[[ Supplied information open ]]

Lemma wqe_read_around_end_witness :
  let r := aq_at 0 (dx_ctx dx_polled) in
  exists bs, (read_wqe_tail r 3 2 (adm_of dx_polled (dx_ctx dx_polled))).1 = Some bs /\
    stride_at (dp_mem (rv_dp dx_polled)) r 3 ++ bs = mjoin (stride_at (dp_mem (rv_dp dx_polled)) r <$> [3; 4]) /\
    bs = dx_create_cq 5 0x5000.
Proof.
  cbv zeta. set (r := aq_at 0 (dx_ctx dx_polled)).
  assert ((read_wqe_tail r 3 2 (adm_of dx_polled (dx_ctx dx_polled))).1 = Some (dx_create_cq 5 0x5000)) as Hr by (vm_compute; reflexivity).
  exists (dx_create_cq 5 0x5000). split; [exact Hr|]. split; [|reflexivity].
  destruct (read_wqe_tail r 3 2 (adm_of dx_polled (dx_ctx dx_polled))) as [o a] eqn:He. cbn in Hr. subst o.
  apply (dx_claim (@wqe_read_around_end) dx_polled (dx_ctx dx_polled) 0%nat r 2 (dx_create_cq 5 0x5000) a dx_polled_reach);
    [apply dx_has_ctx; vm_compute; reflexivity|vm_compute; reflexivity..|unfold ADMIN_WQE_MAX_STRIDES; lia|exact He].
Defined.
(* ===== verification/P4Value.v ===== *)
(** * P4 values (p4_value.h)

    Every operand of a P4 program is 64 bytes, big-endian and right-aligned.
    The definitions follow the byte and bit loops of the header; the lemmas
    relate them to the number [be_value] of the bytes and to the bits of a
    buffer counted from its left end. *)
From S2P Require Export ParseProps ByteOrder.

Definition P4_MAX_FIELD_BITS : Z := 512.
Definition P4_VALUE_BYTES : nat := 64.

Definition value_zero : list Z := zeros P4_VALUE_BYTES.

(** Read [bits] bits starting at [bit_off] of [src]. *)
Definition bits_get (src : list Z) (bit_off bits : Z) : list Z :=
  foldl (fun out i =>
    let b := bit_off + i in
    let bit := Z.land (Z.shiftr (src !!! Z.to_nat (b / 8)) (7 - b mod 8)) 1 in
    let from_right := bits - 1 - i in
    let byte := (P4_VALUE_BYTES - 1 - Z.to_nat (from_right / 8))%nat in
    if negb (bit =? 0) then alter (fun x => Z.lor x (Z.shiftl 1 (from_right mod 8))) byte out else out)
  value_zero (seqZ 0 bits).

(** Write the low [bits] bits of [v] at [bit_off] of [dst]. *)
Definition bits_set (dst : list Z) (bit_off bits : Z) (v : list Z) : list Z :=
  foldl (fun dst i =>
    let b := bit_off + i in
    let mask := Z.shiftl 1 (7 - b mod 8) in
    let from_right := bits - 1 - i in
    let byte := (P4_VALUE_BYTES - 1 - Z.to_nat (from_right / 8))%nat in
    let bit := Z.land (Z.shiftr (v !!! byte) (from_right mod 8)) 1 in
    alter (fun x => if negb (bit =? 0) then Z.lor x mask else Z.land x (u8 (Z.lnot mask))) (Z.to_nat (b / 8)) dst)
  dst (seqZ 0 bits).
(** Changing the entries: the rows follow the list up to its order. *)
Lemma rows_removed te es' e :
  NoDup (row <$> te_e te) -> te_e te ≡ₚ e :: es' ->
  forall x, row_at (te <| te_e := es' |>) x = if decide (x = row e) then None else row_at te x.
Proof.
  intros Hnd Hp x. assert (NoDup (row <$> es') /\ row e ∉ row <$> es') as [Hnd' Hne].
  { rewrite Hp in Hnd. cbn in Hnd. apply NoDup_cons in Hnd. tauto. }
  case_decide as Hx; [subst|].
  - apply row_at_None. cbn. intros e' He' Hr. apply Hne. rewrite <-Hr. by apply list_elem_of_fmap_2.
  - apply option_eq. intros e'. rewrite !row_at_Some by done. cbn. rewrite Hp, elem_of_cons. naive_solver.
Qed.
Lemma rows_added te es' e :
  NoDup (row <$> te_e te) -> row_at te (row e) = None -> es' ≡ₚ e :: te_e te ->
  NoDup (row <$> es') /\ forall x, row_at (te <| te_e := es' |>) x = if decide (x = row e) then Some e else row_at te x.
Proof.
  intros Hnd Hno Hp. rewrite row_at_None in Hno. assert (NoDup (row <$> es')) as Hnd'.
  { rewrite Hp. cbn. apply NoDup_cons. split; [|done]. intros (e' & He' & Hin)%list_elem_of_fmap. by apply (Hno e'). }
  split; [done|]. intros x. apply option_eq. intros e'. rewrite row_at_Some by done. cbn. rewrite Hp, elem_of_cons.
  case_decide as Hx; [|rewrite row_at_Some by done; naive_solver]. subst. split; [|by intros [= <-]; auto].
  intros [[->|Hin] Hr]; [done|]. by destruct (Hno e' Hin).
Qed.
Lemma rows_replaced te i e e' :
  NoDup (row <$> te_e te) -> te_e te !! i = Some e -> row e' = row e ->
  NoDup (row <$> <[i := e']> (te_e te)) /\
  forall x, row_at (te <| te_e ::= <[i := e']> |>) x = if decide (x = row e) then Some e' else row_at te x.
Proof.
  intros Hnd Hi Hr. assert (row <$> <[i := e']> (te_e te) = row <$> te_e te) as Hsame.
  { rewrite list_fmap_insert. apply list_insert_id. by rewrite list_lookup_fmap, Hi, Hr. }
  split; [by rewrite Hsame|]. intros x. apply option_eq. intros y. rewrite row_at_Some by (cbn; by rewrite Hsame).
  case_decide as Hx; [|rewrite row_at_Some by done]; cbn; rewrite !list_elem_of_lookup.
  - subst x. split.
    + intros [[j Hj] Hy]. destruct (decide (i = j)) as [<-|Hne].
      * rewrite list_lookup_insert_eq in Hj by (by eapply lookup_lt_Some). by injection Hj as ->.
      * exfalso. apply Hne. rewrite list_lookup_insert_ne in Hj by done. apply (NoDup_lookup (row <$> te_e te) i j (row e)); [done|..]; rewrite list_lookup_fmap.
        -- by rewrite Hi.
        -- rewrite Hj. cbn. by f_equal.
    + intros [= <-]. split; [|done]. exists i. apply list_lookup_insert_eq. by eapply lookup_lt_Some.
  - split; intros [[j Hj] Hy]; (split; [|done]); exists j.
    + destruct (decide (i = j)) as [<-|Hne]; [|by rewrite list_lookup_insert_ne in Hj].
      rewrite list_lookup_insert_eq in Hj by (by eapply lookup_lt_Some). injection Hj as <-. congruence.
    + destruct (decide (i = j)) as [<-|Hne]; [|by rewrite list_lookup_insert_ne]. congruence.
Qed.
End store.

[[ Supplied information closed ]]

**To do**
Above are the entries. Copy exactly the part that opens with the line containing "rewrite Hp. cbn." and closes with the line containing "split; [done|]. intros", and no more.

**Answer below**
  { rewrite Hp. cbn. apply NoDup_cons. split; [|done]. intros (e' & He' & Hin)%list_elem_of_fmap. by apply (Hno e'). }
  split; [done|]. intros x. apply option_eq. intros e'. rewrite row_at_Some by done. cbn. rewrite Hp, elem_of_cons.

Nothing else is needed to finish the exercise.